Se­nio­ren statt Kin­der

Umbau und Verdichten

Ein Schulhaus samt Zivilschutzanlage in Alterswohnungen zu verwandeln, ist keine alltägliche Aufgabe. Trotzdem können Architekten und Ingenieure viel daraus lernen. Auch darüber, was man vermeiden soll.

Publikationsdatum
26-02-2014
Revision
19-05-2017
Thomas Ekwall
MSc. EPFL Bau-Ing., MAS ETHZ Arch., Korrespondent TEC21

Das Schulhaus Neustadt II in Zug ist in ein Alterswohnhaus umgebaut worden, die darunter liegende Zivilschutzanlage in eine Tiefgarage. Das Ergebnis ist, wie jeder gelungene Umbau, ein Unikat. Es ist die gebaute Reaktion auf die Gegebenheiten des Altbaus, den städtebaulichen Kontext und die Forderungen der Bauherrschaft.
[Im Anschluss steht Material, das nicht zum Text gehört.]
(** The url and the generation date come and go together, and an attendant
    is only recorded with them. *)
Definition dates_paired (r : RequestEntity) : Prop :=
  (r.(url) = None <-> r.(generation_date) = None)
  /\ (r.(attendant) <> None -> r.(url) <> None).

(** The values of a profile that go into a document hold neither an opening
    brace nor a dollar sign. *)
Definition clean_profile (E : Env) (u : User) : bool :=
  forallb Text.value_ok
    [u.(name); u.(street); u.(house_number);
     match u.(complement) with Some c => c | None => "" end;
     u.(neighborhood); u.(city); u.(state); E.(formatDate) E.(now);
     u.(rg); u.(cpf); u.(issuing_agency)].

End Effects.

(* ================================================================== *)
(** * Part 4. Properties of the text helpers *)
(* ================================================================== *)

Module TextFacts.
Import Text.

Lemma length_app (a b : string) :
  String.length (a ++ b) = String.length a + String.length b.
Proof. induction a as [|c a IH]; simpl; [reflexivity | now rewrite IH]. Qed.

Lemma app_assoc_s (a b c : string) : (a ++ b) ++ c = a ++ (b ++ c).
Proof. induction a as [|x a IH]; simpl; [reflexivity | now rewrite IH]. Qed.

Lemma app_empty_r (a : string) : a ++ EmptyString = a.
Proof. induction a as [|x a IH]; simpl; [reflexivity | now rewrite IH]. Qed.

Lemma all_chars_app p (a b : string) :
  all_chars p (a ++ b) = all_chars p a && all_chars p b.
Proof.
  induction a as [|c a IH]; simpl; [reflexivity|].
  now rewrite IH, andb_assoc.
Qed.

Lemma all_chars_filter p (s : string) : all_chars p (filter_chars p s) = true.
Proof.
  induction s as [|c s IH]; simpl; [reflexivity|].
  destruct (p c) eqn:Hc; simpl; [now rewrite Hc|assumption].
Qed.

Lemma all_chars_repeat p c n : p c = true -> all_chars p (repeat_char c n) = true.
Proof. intros Hc; induction n; simpl; [reflexivity | now rewrite Hc]. Qed.

Lemma length_repeat c n : String.length (repeat_char c n) = n.
Proof. induction n; simpl; congruence. Qed.

Lemma all_chars_take p n (s : string) :
  all_chars p s = true -> all_chars p (take n s) = true.
Proof.
  revert s; induction n as [|n IH]; intros [|c s]; simpl; try reflexivity.
  intros H; apply andb_true_iff in H as [Hc Hs].
  now rewrite Hc, IH.
Qed.

Lemma all_chars_drop p n (s : string) :
  all_chars p s = true -> all_chars p (drop n s) = true.
Proof.
  revert s; induction n as [|n IH]; intros [|c s]; simpl; try tauto.
  intros H; apply andb_true_iff in H as [_ Hs]; now apply IH.
Qed.

Lemma length_take n (s : string) : String.length (take n s) = Nat.min n (String.length s).
Proof.
  revert s; induction n as [|n IH]; intros [|c s]; simpl; try reflexivity.
  now rewrite IH.
Qed.

Lemma length_drop n (s : string) : String.length (drop n s) = String.length s - n.
Proof.
  revert s; induction n as [|n IH]; intros [|c s]; simpl; try reflexivity.
  apply IH.
Qed.

Lemma take_app_length (a b : string) : take (String.length a) (a ++ b) = a.
Proof. induction a as [|c a IH]; simpl; [now destruct b | now rewrite IH]. Qed.

Lemma drop_app_length (a b : string) n :
  drop (String.length a + n) (a ++ b) = drop n b.
Proof. induction a as [|c a IH]; simpl; [reflexivity | apply IH]. Qed.

Lemma length_padStart n c (s : string) :
  String.length (padStart n c s) = Nat.max n (String.length s).
Proof. unfold padStart; rewrite length_app, length_repeat; lia. Qed.

Lemma padded_digits (cep : string) :
  all_chars is_digit (padStart 8 "0" (filter_chars is_digit cep)) = true.
Proof.
  unfold padStart; rewrite all_chars_app, all_chars_filter, andb_true_r.
  now apply all_chars_repeat.
Qed.

(** A string of at least five digits, cut after the fifth and joined by a
    hyphen, has the postal-code shape exactly when eight digits went in. *)
Lemma cep_form_of_split (p : string) :
  all_chars is_digit p = true ->
  5 <= String.length p ->
  is_cep_form (take 5 p ++ "-" ++ drop 5 p) = (String.length p =? 8)%nat.
Proof.
  intros Hd Hl.
  assert (L5 : String.length (take 5 p) = 5) by (rewrite length_take; lia).
  unfold is_cep_form.
  replace (take 5 (take 5 p ++ "-" ++ drop 5 p)) with (take 5 p)
    by (symmetry; rewrite <- L5 at 1; apply take_app_length).
  replace (drop 5 (take 5 p ++ "-" ++ drop 5 p)) with ("-" ++ drop 5 p)
    by (symmetry; change 5 with (5 + 0) at 1; rewrite <- L5 at 1;
        apply drop_app_length).
  replace (drop 6 (take 5 p ++ "-" ++ drop 5 p)) with (drop 5 p)
    by (symmetry; change 6 with (5 + 1); rewrite <- L5 at 1;
        apply (drop_app_length (take 5 p) ("-" ++ drop 5 p) 1)).
  rewrite all_chars_take, all_chars_drop by assumption.
  rewrite !length_app, L5, length_drop. simpl String.length.
  destruct (Nat.eqb_spec (5 + (1 + (String.length p - 5))) 9) as [e|e];
    destruct (Nat.eqb_spec (String.length p) 8) as [e'|e'];
    try reflexivity; exfalso; lia.
Qed.

(** *** Scanning for a token *)

Lemma prefix_cons a b (p s : string) :
  prefix (String a p) (String b s) = if Ascii.eqb a b then prefix p s else false.
Proof.
  simpl. destruct (ascii_dec a b) as [e|e].
  - subst; now rewrite Ascii.eqb_refl.
  - destruct (Ascii.eqb_spec a b); [contradiction | reflexivity].
Qed.

Lemma prefix_app (p r : string) : prefix p (p ++ r) = true.
Proof.
  induction p as [|c p IH]; [now destruct r|].
  change (String c p ++ r) with (String c (p ++ r)).
  now rewrite prefix_cons, Ascii.eqb_refl.
Qed.

Lemma has_char_cons c d (s : string) :
  has_char c (String d s) = Ascii.eqb d c || has_char c s.
Proof. unfold has_char; simpl. now rewrite negb_andb, negb_involutive. Qed.

Lemma has_char_app c (a b : string) :
  has_char c (a ++ b) = has_char c a || has_char c b.
Proof. unfold has_char; now rewrite all_chars_app, negb_andb. Qed.

Lemma has_char_none p c (k : string) :
  all_chars p k = true -> p c = false -> has_char c k = false.
Proof.
  intros Hk Hc; induction k as [|d k IH]; [reflexivity|].
  simpl in Hk; apply andb_true_iff in Hk as [Hd Hk].
  rewrite has_char_cons, IH by assumption.
  destruct (Ascii.eqb_spec d c); [congruence | reflexivity].
Qed.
Doch im Grunde war die Aufgabenstellung an die Architekten und Ingenieure alles andere als ungewöhnlich: Gebäude aus den 1960er-Jahren, die es zu dämmen, aufzustocken und umzunutzen gilt, sind in der Schweiz keine Seltenheit. 

Was geschieht, wenn ein solches Gebäude mit der neuen, energetisch optimierten Fassade einen komplett neuen Ausdruck erhält? Wie erreicht man, dass die Verdichtung der Stadtzentren nicht lediglich mehr Bauten und Menschen auf weniger Raum beschert, sondern auch einen Gewinn an Lebensqualität bringt. Ist es möglich, die neue Tragstruktur so auf die alte abzustimmen, dass möglichst wenig Abfangkonstruktionen nötig sind? Und was tun, wenn sich herausstellt, dass die bestehende Bausubstanz für die gewünschte Umnutzung gänzlich ungeeignet ist.

Radikale Lösungen für typische Probleme

Das Projekt Neustadt II liefert spezifische, konsequent zu Ende gedachte und gerade deshalb überaus lehrreiche Antworten auf diese Fragen. Als Vertreter der «Analogen Architektur» entschied sich Miroslav Šik gegen eine angeblich «ehrliche», weil sichtbare Gegenüberstellung von alter und neuer Bausubstanz. Er verschmolz sie zu einem neuen Ganzen, das zwar seltsam alterslos wirkt, sich aber als Segen für den Ort erweist: Indem das Gebäude subtile volumetrische und gestalterische Bezüge zu seinen Nachbarbauten herstellt, wertet es die ganze Umgebung auf. 

Auch in Bezug auf die Tragkonstruktion sind Alt und Neu eng verknüpft. Dank der guten Zusammenarbeit zwischen den Architekten und dem Tragwerksplaner Thomas Boyle, die bereits 2007 beim Studienauftrag begann, sind die Grundrisse des dreigeschossigen Schulhauses und der zweigeschossigen Aufstockung aufeinander abgestimmt. Diese wurde mit einer leichten Holzkonstruktion in Elementbauweise und ohne aufwendige Abfangung ermöglicht. Die Nutzungs- und Grundrissänderungen in den bestehenden Obergeschossen wurden konventionell gelöst. Der komplette Umbau des Untergeschosses dagegen stellte Thomas Boyle vor unerwartete Schwierigkeiten, die zu findigen konstruktiven Lösungen führten.

Diese Transformation einer Zivilschutzanlage in eine Tiefgarage steht für die radikale Lösung einer typischen Aufgabenstellung. Typisch, weil Zivilschutzanlagen eine besondere Typologie aufweisen, die durch klare Richtlinien definiert ist. Diese entsprechen teilweise nicht mehr den heutigen Anforderungen, womit sich eine Neunutzung zunehmend als vernünftige Alternative anbietet. Radikal, weil in diesem Fall die alte und die neue Nutzung mit ganz unterschiedlichen räumlichen Bedürfnissen verknüpft sind.

Dank einer anspruchsvollen Planung, aber mit einfachen technischen Mitteln gelang es den Ingenieuren, einen neuen Raum zu schaffen, der kaum etwas mit der kleinteiligen Gliederung der ursprünglichen Konstruktion gemeinsam hat. Die Lösung ist virtuos, doch die Verhältnismässigkeit der Intervention ist zweifelhaft. Anstatt der angestrebten 19 Abstellplätzen wurden neun grosszügige Parkboxen realisiert. Weil bei einem Verzicht auf die Parkplätze das ganze Projekt gefährdet gewesen wäre, hat man sie trotzdem gebaut – eine beachtenswerte Ingenieurleistung für eine fragwürdige Aufgabenstellung.